**TO DO**
Count every line below containing "search"; state the number only.

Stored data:
(** * evolocity.plotting.evolocity_plotting: a shallow embedding

    The module under verification has four entry points:
    [shortest_path], [draw_path], [residue_scores] and
    [residue_categories].  Each is embedded below as a function over an
    explicit world (the numpy arrays reachable from the dataset, by
    identity, and the trace of calls made to the plotting and graph
    libraries), returning either a value or the Python exception raised. *)

From Stdlib Require Import Ascii QArith Qabs Qround Lqa.
From stdpp Require Import gmap strings list sorting pretty.

#[local] Set Warnings "-clear-no-such-hyp".

Open Scope string_scope.
Open Scope Q_scope.
Open Scope nat_scope.
Open Scope list_scope.
Open Scope stdpp_scope.

(** ** Numbers

    numpy's floating-point cells.  Finite values are exact rationals: the
    rounding of a result in its last bits is outside the model. What
    float32 changes beyond that is inside it: the conversion of a float64
    array to float32 ([float32_of]) and the overflow of a float32 sum
    ([overflow32]). The two infinities and NaN are kept
    because [residue_categories] writes [float('inf')] into the score
    matrix and numpy's reductions treat NaN specially. *)
Inductive float :=
| NaN
| NInf
| Fin (q : Q)
| PInf.

(** IEEE comparison [a >= b]: false as soon as one side is NaN. *)
Definition fge (a b : float) : bool :=
  match a, b with
  | NaN, _ | _, NaN => false
  | PInf, _ => true
  | _, NInf => true
  | NInf, _ => false
  | _, PInf => false
  | Fin x, Fin y => Qle_bool y x
  end.

Definition fgt (a b : float) : bool :=
  match a, b with
  | NaN, _ | _, NaN => false
  | NInf, _ => false
  | _, PInf => false
  | PInf, _ => true
  | _, NInf => true
  | Fin x, Fin y => negb (Qle_bool x y)
  end.

(** IEEE [a == b]. *)
Definition feq (a b : float) : bool :=
  match a, b with
  | NInf, NInf | PInf, PInf => true
  | Fin x, Fin y => Qeq_bool x y
  | _, _ => false
  end.

Definition isnan (a : float) : bool :=
  match a with NaN => true | _ => false end.

Definition fabs (a : float) : float :=
  match a with
  | NaN => NaN
  | NInf | PInf => PInf
  | Fin q => Fin (Qabs q)
  end.

Definition fneg (a : float) : float :=
  match a with
  | NaN => NaN
  | NInf => PInf
  | PInf => NInf
  | Fin q => Fin (- q)
  end.

Definition fadd (a b : float) : float :=
  match a, b with
  | NaN, _ | _, NaN => NaN
  | PInf, NInf | NInf, PInf => NaN
  | PInf, _ | _, PInf => PInf
  | NInf, _ | _, NInf => NInf
  | Fin x, Fin y => Fin (x + y)
  end.

Definition fsub (a b : float) : float := fadd a (fneg b).

Definition fmul (a b : float) : float :=
  match a, b with
  | NaN, _ | _, NaN => NaN
  | Fin x, Fin y => Fin (x * y)
  | Fin x, inf | inf, Fin x =>
      if Qeq_bool x 0 then NaN
      else if Qle_bool 0 x then inf else fneg inf
  | PInf, PInf | NInf, NInf => PInf
  | PInf, NInf | NInf, PInf => NaN
  end.

(** IEEE division; the sign of a zero is not tracked, and the only zero
    divisor this module produces ([end] below) is never negative. *)
Definition fdiv (a b : float) : float :=
  match a, b with
  | NaN, _ | _, NaN => NaN
  | Fin x, Fin y =>
      if Qeq_bool y 0 then
        if Qeq_bool x 0 then NaN else if Qle_bool 0 x then PInf else NInf
      else Fin (x / y)
  | Fin _, _ => Fin 0
  | PInf, Fin y => if Qle_bool 0 y then PInf else NInf
  | NInf, Fin y => if Qle_bool 0 y then NInf else PInf
  | _, _ => NaN
  end.

(** Python's builtin [max(a, b)]: the first argument unless the second is
    strictly greater. *)
Definition py_max (a b : float) : float := if fgt b a then b else a.

(** ** Exceptions, results and the world *)

Inductive exn :=
| ValueError (msg : string)   (* raised by this module, with its message *)
| KeyError (key : string)     (* a missing dict key or obs label *)
| IndexError
| AssertionError
| NumpyValueError             (* zero-size reduction, inconsistent shapes, bad percentile *)
| AnnDataValueError           (* var_names of the wrong length *)
| NodeNotFound
| NetworkXNoPath
| NetworkXError.

(** What a call comes to: a value, an exception, or (for the loops that are
    run on fuel) no answer within the fuel given. *)
Inductive result (A : Type) :=
| Ok (a : A)
| Raise (e : exn)
| OutOfFuel.
Arguments Ok {A} a.
Arguments Raise {A} e.
Arguments OutOfFuel {A}.

Inductive dtype := float32 | float64.

(** A two-dimensional numpy array in C order. *)
Record ndarray := NdArray {
  nd_dtype : dtype;
  nd_rows : nat;
  nd_cols : nat;
  nd_data : list float
}.

(** Calls into matplotlib, seaborn, scanpy, networkx and the logger, in the
    order they are made. A drawing surface is named by the number of the
    figure it belongs to. *)
Inductive event :=
| Figure (fig : nat) (figsize : option (nat * nat))
| Arrow (ax : nat) (x y dx dy width head_width : float) (color : string) (zorder : nat)
| Scatter (ax : nat) (xs ys : list float) (s : float) (c edgecolors : string) (zorder : nat)
| Heatmap (fig : nat) (X : list (list float)) (xticklabels yticklabels : list string)
| Savefig (fname : string)
| Close
| Umap (color save : string)
| LoggInfo (msg : string)
| SparseSub
| NxGraph (nodes : nat).

Record world := World {
  arrays : gmap nat ndarray;           (* numpy arrays, by identity *)
  obs : gmap string (list string);     (* the obs columns this module adds *)
  nfig : nat;                          (* figures created so far; the last one is current *)
  trace : list event
}.

Definition M (A : Type) : Type := world -> world * result A.

Definition ret {A} (a : A) : M A := fun w => (w, Ok a).
Definition raise {A} (e : exn) : M A := fun w => (w, Raise e).
Definition bind {A B} (m : M A) (k : A -> M B) : M B :=
  fun w => match m w with
           | (w', Ok a) => k a w'
           | (w', Raise e) => (w', Raise e)
           | (w', OutOfFuel) => (w', OutOfFuel)
           end.
Definition emit (e : event) : M unit :=
  fun w => (World (arrays w) (obs w) (nfig w) (trace w ++ [e]), Ok tt).
Definition lift {A} (r : result A) : M A := fun w => (w, r).

Notation "'let!' x ':=' m 'in' k" := (bind m (fun x => k))
  (at level 10, x pattern, m at level 100, k at level 200).
Notation "m ';;' k" := (bind m (fun _ => k))
  (at level 100, k at level 200, right associativity).

(** ** The annotated dataset

    Only the annotations this module reads or writes. Sparse matrices are
    given by their rows; an entry of a difference is stored when it is not
    zero. Dense arrays of [adata.uns] are held by identity, so that a
    write through one name is seen through every other. *)
Record AnnData := {
  obs_seq : list string;                        (* adata.obs['seq'] *)
  obs_seqs_msa : list string;                   (* adata.obs['seqs_msa'] *)
  obsm : gmap string (list (list float));       (* adata.obsm *)
  neighbors_distances : list (list float);
  uns_graph : gmap string (list (list float));  (* sparse matrices of adata.uns *)
  uns_array : gmap string nat;                  (* dense arrays of adata.uns *)
  uns_vocabulary : gmap string (gmap nat string)
}.

(** Modelled from the spec: [get_neighs] is not defined in this file; the
    spec's data model calls what it returns the neighbor-distance sparse
    matrix of the dataset. *)
Definition get_neighs (adata : AnnData) (mode : string) : list (list float) :=
  neighbors_distances adata.

(** ** networkx

    [G.adj] of an undirected [nx.Graph] on the nodes [0 .. n-1]: for each
    node its neighbours, in the order their dict keys were inserted. *)
Abbreviation nxgraph := (list (list nat)).

Definition neighbors (G : nxgraph) (v : nat) : list nat := default [] (G !! v).

Definition adj_add (u v : nat) (G : nxgraph) : nxgraph :=
  match G !! u with
  | Some ns => if decide (v ∈ ns) then G else <[u := ns ++ [v]]> G
  | None => G
  end.

(** [Graph.add_edge]: [adj[u][v]] and [adj[v][u]] are both set. *)
Definition add_edge (G : nxgraph) (e : nat * nat) : nxgraph :=
  adj_add e.2 e.1 (adj_add e.1 e.2 G).

(** A cell of a sparse result is stored when it is not zero. *)
Definition stored (x : float) : bool := negb (feq x (Fin 0)).

(** The (row, column) pairs of a CSR matrix, row by row. *)
Definition csr_triples (T : list (list float)) : list (nat * nat) :=
  mjoin (imap (fun i row =>
           omap (fun jx => if stored jx.2 then Some (i, jx.1) else None)
                (imap pair row)) T).

Definition is_square (T : list (list float)) : bool :=
  forallb (fun row => Nat.eqb (length row) (length T)) T.

(** [nx.convert_matrix.from_scipy_sparse_matrix(T)] with its defaults:
    [create_using=None] builds an undirected [nx.Graph]. *)
Definition from_scipy_sparse_matrix (T : list (list float)) : result nxgraph :=
  if is_square T
  then Ok (foldl add_edge (replicate (length T) []) (csr_triples T))
  else Raise NetworkXError.

(** The search dictionaries [pred] and [succ]: node to the node it was
    reached from, [None] at the root. *)
Inductive visit :=
| Found (w : nat) (mine : gmap nat (option nat))
| Next (mine : gmap nat (option nat)) (fringe : list nat).

(** The inner [for w in G.adj[v]] of one search direction: [mine] is the
    dictionary of the direction being grown, [other] the opposite one. *)
Fixpoint visit_nbrs (v : nat) (ws : list nat)
    (mine other : gmap nat (option nat)) (fringe : list nat) : visit :=
  match ws with
  | [] => Next mine fringe
  | w :: ws' =>
      let mine' := if mine !! w is None then <[w := Some v]> mine else mine in
      let fringe' := if mine !! w is None then fringe ++ [w] else fringe in
      if other !! w is Some _ then Found w mine'
      else visit_nbrs v ws' mine' other fringe'
  end.

(** [for v in this_level]. *)
Fixpoint visit_level (G : nxgraph) (level : list nat)
    (mine other : gmap nat (option nat)) (fringe : list nat) : visit :=
  match level with
  | [] => Next mine fringe
  | v :: vs =>
      match visit_nbrs v (neighbors G v) mine other fringe with
      | Found w m => Found w m
      | Next m f => visit_level G vs m other f
      end
  end.

(** [_bidirectional_pred_succ] after its [source == target] shortcut: the
    [while forward_fringe and reverse_fringe] loop. *)
Fixpoint bidirectional_loop (fuel : nat) (G : nxgraph)
    (pred succ : gmap nat (option nat)) (forward_fringe reverse_fringe : list nat)
    : result (gmap nat (option nat) * gmap nat (option nat) * nat) :=
  match fuel with
  | 0 => OutOfFuel
  | S fuel' =>
      match forward_fringe, reverse_fringe with
      | [], _ | _, [] => Raise NetworkXNoPath
      | _, _ =>
          if bool_decide (length forward_fringe <= length reverse_fringe) then
            match visit_level G forward_fringe pred succ [] with
            | Found w pred' => Ok (pred', succ, w)
            | Next pred' fringe => bidirectional_loop fuel' G pred' succ fringe reverse_fringe
            end
          else
            match visit_level G reverse_fringe succ pred [] with
            | Found w succ' => Ok (pred, succ', w)
            | Next succ' fringe => bidirectional_loop fuel' G pred succ' forward_fringe fringe
            end
      end
  end.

**FINISHED TASK**
2